▽

(** X17: [open] translates ["\r\n"] and ["\r"] to ["\n"], so both
    iterators give the same sentences for files with DOS, old Mac or Unix
    line endings. *)
Theorem iterators_ignore_line_endings (f g : fs) (o : MySentences) (ns : list string)
  (p c : string) (t : MyText)
  (Hlf : os_listdir f (dirname o) = Ok ns) (Hlg : os_listdir g (dirname o) = Ok ns)
  (Hfiles : Forall (fun n => exists c, open_read f (path_join (dirname o) n) = Ok c /\
              open_read g (path_join (dirname o) n) = Ok (universal_newlines c)) ns)
  (Hpf : open_read f p = Ok c) (Hpg : open_read g p = Ok (universal_newlines c)) :
  (forall r, list_MySentences f o r <-> list_MySentences g o r) /\
  (forall r, list_MyText f p t r <-> list_MyText g p t r).
Proof.
  split; intros r.
  - rewrite !ms_drains_iff. unfold ms_expected. rewrite Hlf, Hlg.
    rewrite (ms_collect_ext f g); [reflexivity|]. clear Hlf Hlg.
    induction Hfiles as [|n ns (c' & E1 & E2) _ IH]; [constructor|]. constructor; [|exact IH].
    rewrite E1, E2. symmetry. apply file_lines_universal.
  - rewrite !mt_drains_iff. unfold mt_expected. rewrite Hpf, Hpg.
    now rewrite file_lines_universal.
Qed.

(* ------------------------------------------------------------------ *)
(** ** The further properties at concrete inputs *)

(** Well-formed tokens of a concrete list, character by character. *)
Ltac tokens_ok :=
  repeat (constructor; [split; [discriminate|repeat constructor]|]); constructor.

(** A concrete string without the character [x]. *)
Ltac no_char_tac :=
  unfold no_char; simpl; intros Hin;
  repeat (destruct Hin as [Hin|Hin]; [discriminate Hin|]); exact Hin.

Lemma split_join_roundtrip_witness :
  Forall token_ok ["first"; "sentence"] /\
  py_split (String.concat " " ["first"; "sentence"]) = ["first"; "sentence"].
Proof. split; [tokens_ok|apply (proj1 split_join_roundtrip); tokens_ok]. Defined.

Lemma MyText_tokens_lowercase_witness :
  list_MyText lee_demo_fs lee_path mkMyText (Ok [["hello"; "world"]]) /\
  Forall (Forall lowercase) [["hello"; "world"]].
Proof.
  assert (H : list_MyText lee_demo_fs lee_path mkMyText (Ok [["hello"; "world"]]))
    by (apply mt_drains_iff; reflexivity).
  split; [exact H|exact (MyText_tokens_lowercase _ _ _ _ H)].
Defined.

Lemma universal_newlines_spec_witness :
  no_char CR (universal_newlines (String.append "a" CRLF)) /\
  universal_newlines "ab" = "ab".
Proof.
  split; [exact (proj1 (universal_newlines_spec _))|].
  apply (proj2 (universal_newlines_spec "ab")). no_char_tac.
Defined.


Lemma toy_data_rerun_idempotent_witness :
  cell_toy_data empty_cwd toy_sentences = Ok toy_data_fs /\
  cell_toy_data toy_data_fs toy_sentences = Ok toy_data_fs.
Proof.
  assert (H : cell_toy_data empty_cwd toy_sentences = Ok toy_data_fs) by reflexivity.
  split; [exact H|exact (toy_data_rerun_idempotent _ _ _ H)].
Defined.

Lemma toy_data_uses_first_two_witness :
  2 <= length toy_sentences /\
  cell_toy_data_run empty_cwd (toy_sentences ++ [["more"]])%list =
    cell_toy_data_run empty_cwd toy_sentences /\
  (exists g, cell_toy_data_run empty_cwd [] = (g, Err IndexError) /\
     g !! "./data/f1.txt" = Some (File "")) /\
  (exists h, cell_toy_data_run empty_cwd [["first"]] = (h, Err IndexError) /\
     h !! "./data/f2.txt" = Some (File "")).
Proof.
  destruct toy_data_uses_first_two as (A & B & C & D).
  split; [exact (A empty_cwd toy_sentences toy_data_fs eq_refl)|].
  split; [exact (B empty_cwd _ _ [["more"]])|].
  set (F0 := <["./data" := Dir []]> (<["." := Dir ["data"]]> empty_cwd)).
  set (G1 := <["./data/f1.txt" := File ""]> (<["./data" := Dir ["f1.txt"]]> F0)).
  set (W1 := <["./data/f1.txt" := File (tokens_text ["first"])]> G1).
  set (G2 := <["./data/f2.txt" := File ""]> (<["./data" := Dir ["f1.txt"; "f2.txt"]]> W1)).
  assert (H0 : make_data_dir empty_cwd = Ok F0) by (vm_compute; reflexivity).
  assert (H1 : open_write F0 "./data/f1.txt" = Ok G1) by (vm_compute; reflexivity).
  assert (H2 : write_tokens F0 "./data/f1.txt" ["first"] = Ok W1) by (vm_compute; reflexivity).
  assert (H3 : open_write W1 "./data/f2.txt" = Ok G2) by (vm_compute; reflexivity).
  split; [exists G1; exact (C empty_cwd F0 G1 H0 H1)|].
  exists G2. exact (D empty_cwd F0 ["first"] W1 G2 H0 H2 H3).
Defined.

Lemma toy_data_frame_witness :
  snd (cell_toy_data_run (<["./other.txt" := File "x"]> empty_cwd) []) = Err IndexError /\
  fst (cell_toy_data_run (<["./other.txt" := File "x"]> empty_cwd) []) !! "./other.txt" =
    Some (File "x").
Proof.
  destruct (cell_toy_data_run (<["./other.txt" := File "x"]> empty_cwd) []) as [f' r] eqn:H.
  split; [rewrite <- H; vm_compute; reflexivity|]. simpl.
  rewrite (toy_data_frame _ _ _ _ H "./other.txt") by discriminate.
  vm_compute. reflexivity.
Defined.

Lemma MySentences_stops_at_unreadable_witness :
  (exists g', yields (ms_next mixed_fs) (MySentences_iter (mkMySentences "corpus"))
                [["x"; "y"]; []] g' /\ ms_next mixed_fs g' = Raise IsADirectoryError) /\
  list_MySentences mixed_fs (mkMySentences "corpus") (Err IsADirectoryError).
Proof.
  destruct (MySentences_stops_at_unreadable mixed_fs (mkMySentences "corpus") ["a.txt"] "sub" []
              [corpus_a] IsADirectoryError eq_refl ltac:(repeat constructor) eq_refl) as [Y L].
  split; [exact Y|]. apply L. reflexivity.
Defined.

Lemma MyText_ignores_file_case_witness :
  list_MyText (<[lee_path := File (String.append "hello world" NL)]> lee_demo_fs)
    lee_path mkMyText (Ok [["hello"; "world"]]).
Proof.
  assert (Hg : open_read (<[lee_path := File (String.append "hello world" NL)]> lee_demo_fs)
                 lee_path = Ok (py_lower (String.append "Hello World" NL)))
    by (vm_compute; reflexivity).
  apply (MyText_ignores_file_case lee_demo_fs
           (<[lee_path := File (String.append "hello world" NL)]> lee_demo_fs)
           lee_path (String.append "Hello World" NL) mkMyText eq_refl Hg).
  apply mt_drains_iff. reflexivity.
Defined.

Lemma MySentences_trailing_slash_witness :
  list_MySentences toy_data_fs (mkMySentences "./data") (Ok cell7_output).
Proof.
  apply (MySentences_trailing_slash toy_data_fs "./data" ltac:(discriminate) eq_refl).
  apply ms_drains_iff. vm_compute. reflexivity.
Defined.
(** [shorten(text, limit)]; on a [str], [text or ""] is [text]. *)
Definition shorten (text : pystr) (limit : Z) : pystr :=
  let s := strip (replace_char LF [SPACE] text) in
  if len s <=? limit then s
  else if limit <=? 1 then ELLIPSIS
  else slice_to s (limit - 1) ++ ELLIPSIS.

Definition H_TITLE : pystr := Eval vm_compute in lit "## AI 新闻日报（近24小时）".
Definition H_GENERATED : pystr := Eval vm_compute in lit "> 生成时间：".
Definition H_BEIJING : pystr := Eval vm_compute in lit "（北京时间）".
Definition H_COUNT : pystr := Eval vm_compute in lit "> AI 相关条数：".
Definition H_DETAILS : pystr := Eval vm_compute in lit "> 查看详情：[".

Definition _header_lines (snapshot : dict) (keyword : pystr) (total : Z)
    (site_url : option pystr) : list pystr :=
  let generated_at :=
    parse_iso_to_bj
      (Some (py_str (py_or (get snapshot (lit "generated_at")) (VStr [])))) in
  (if nonempty keyword then [keyword] else [])
  ++ [H_TITLE;
      H_GENERATED ++ generated_at ++ H_BEIJING;
      H_COUNT ++ str_of_int total]
  ++ match site_url with
     | Some u =>
       if nonempty u then [H_DETAILS ++ u ++ lit "](" ++ u ++ lit ")"] else []
     | None => []
     end
  ++ [[]].

(** The two lines of one entry of the list. *)
Definition item_block (idx : Z) (item : dict) (title_limit : Z) : list pystr :=
  let title :=
    shorten
      (py_str (py_or (py_or (get item (lit "title_bilingual"))
                            (get item (lit "title")))
                     (VStr (lit "Untitled"))))
      title_limit in
  let url := strip (py_str (py_or (get item (lit "url")) (VStr []))) in
  let site :=
    str_or (strip (py_str (py_or (get item (lit "site_name")) (VStr []))))
           (lit "-") in
  let source :=
    str_or (strip (py_str (py_or (get item (lit "source")) (VStr []))))
           (lit "-") in
  let published :=
    parse_iso_to_bj
      (Some (py_str (py_or (get item (lit "published_at")) (VStr [])))) in
  [ if nonempty url
    then str_of_int idx ++ lit ". [" ++ title ++ lit "](" ++ url ++ lit ")"
    else str_of_int idx ++ lit ". " ++ title;
    lit "> " ++ site ++ lit "/" ++ source ++ lit " · " ++ published ].

(** [for idx, item in enumerate(items, start)] *)
Fixpoint enumerate_blocks (start : Z) (items : list dict) (title_limit : Z)
    : list pystr :=
  match items with
  | [] => []
  | item :: rest =>
    item_block start item title_limit
    ++ enumerate_blocks (start + 1) rest title_limit
  end.

Definition _item_lines (items : list dict) (top_n : Z) (title_limit : Z)
    : list pystr :=
  enumerate_blocks 1 (slice_to items top_n) title_limit.

(** [[it for it in raw if isinstance(it, dict)]] *)
Fixpoint dict_entries (raw : list value) : list dict :=
  match raw with
  | [] => []
  | VDict d :: rest => d :: dict_entries rest
  | _ :: rest => dict_entries rest
  end.

Definition pick_ai_items (snapshot : dict) : list dict :=
  let raw :=
    py_or (py_or (get snapshot (lit "items_ai")) (get snapshot (lit "items")))
          (VList []) in
  match raw with
  | VList l => dict_entries l
  | _ => []
  end.

Definition REMARK_PRE : pystr := Eval vm_compute in lit "> 其余 ".
Definition REMARK_POST : pystr := Eval vm_compute in lit " 条请查看页面或仓库数据".

(** The text rendered by one pass of the loop. *)
Definition render (header : list pystr) (items : list dict) (total : Z)
    (shown title_limit : Z) : pystr :=
  let body := _item_lines items shown title_limit in
  let body :=
    if total >? shown
    then body ++ [[]; REMARK_PRE ++ str_of_int (total - shown) ++ REMARK_POST]
    else body in
  strip (join [LF] (header ++ body)).

(** One pass of [while True]: a [return], the variables of the next pass,
    or the exception that [content.encode("utf-8")] raised. *)
Inductive pass : Type :=
| Return (content : pystr) (shown : Z)
| Continue (shown title_limit : Z)
| Raise (e : exn).

Definition loop_body (header : list pystr) (items : list dict)
    (total min_items byte_limit : Z) (shown title_limit : Z) : pass :=
  let content := render header items total shown title_limit in
  match utf8_len content with
  | None => Raise UnicodeEncodeError
  | Some size =>
    if size <=? byte_limit then Return content shown
    else if shown >? min_items then Continue (shown - 1) title_limit
    else if title_limit >? 20 then Continue shown (title_limit - 4)
    else Return content shown
  end.

(** [while True] run for at most [fuel] passes: what the loop returns or
    raises; [None] when the passes run out before either. *)
Fixpoint while_true (fuel : nat) (header : list pystr) (items : list dict)
    (total min_items byte_limit : Z) (shown title_limit : Z)
    : option (result (pystr * Z)) :=
  match fuel with
  | O => None
  | S fuel' =>
    match loop_body header items total min_items byte_limit shown title_limit with
    | Return content shown' => Some (inr (content, shown'))
    | Raise e => Some (inl e)
    | Continue shown' title_limit' =>
      while_true fuel' header items total min_items byte_limit
                 shown' title_limit'
    end
  end.

(** How far the loop variables are from where no pass can continue. *)
Definition loop_measure (min_items shown title_limit : Z) : nat :=
  (Z.to_nat (shown - min_items) + Z.to_nat (title_limit - 16))%nat.

(** [shown] before the loop. *)
Definition initial_shown (top_n total : Z) : Z :=
  let shown := Z.min (Z.max top_n 0) total in
  if shown >? 0 then shown else Z.min total 3.

(** [build_digest_markdown(snapshot, keyword=, top_n=, byte_limit=,
    site_url=)]: the pair it returns or the exception it raises.  The loop
    is allowed one pass more than the measure of its first variables; the
    result is [None] only if that were not enough. *)
Definition build_digest_markdown (snapshot : dict) (keyword : pystr)
    (top_n byte_limit : Z) (site_url : option pystr)
    : option (result (pystr * Z)) :=
  let items := pick_ai_items snapshot in
  let total := Z.of_nat (List.length items) in
  let shown := initial_shown top_n total in
  let title_limit := 46 in
  let header := _header_lines snapshot keyword total site_url in
  let min_items := if total =? 0 then 0 else 1 in
  while_true (S (loop_measure min_items shown title_limit))
             header items total min_items byte_limit shown title_limit.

△

# WHAT TO WORK ON
For this exercise, find all lines in the records containing the word "intros" and copy them.

# OUTPUT FOR THIS TASK
  split; intros r.
  unfold no_char; simpl; intros Hin;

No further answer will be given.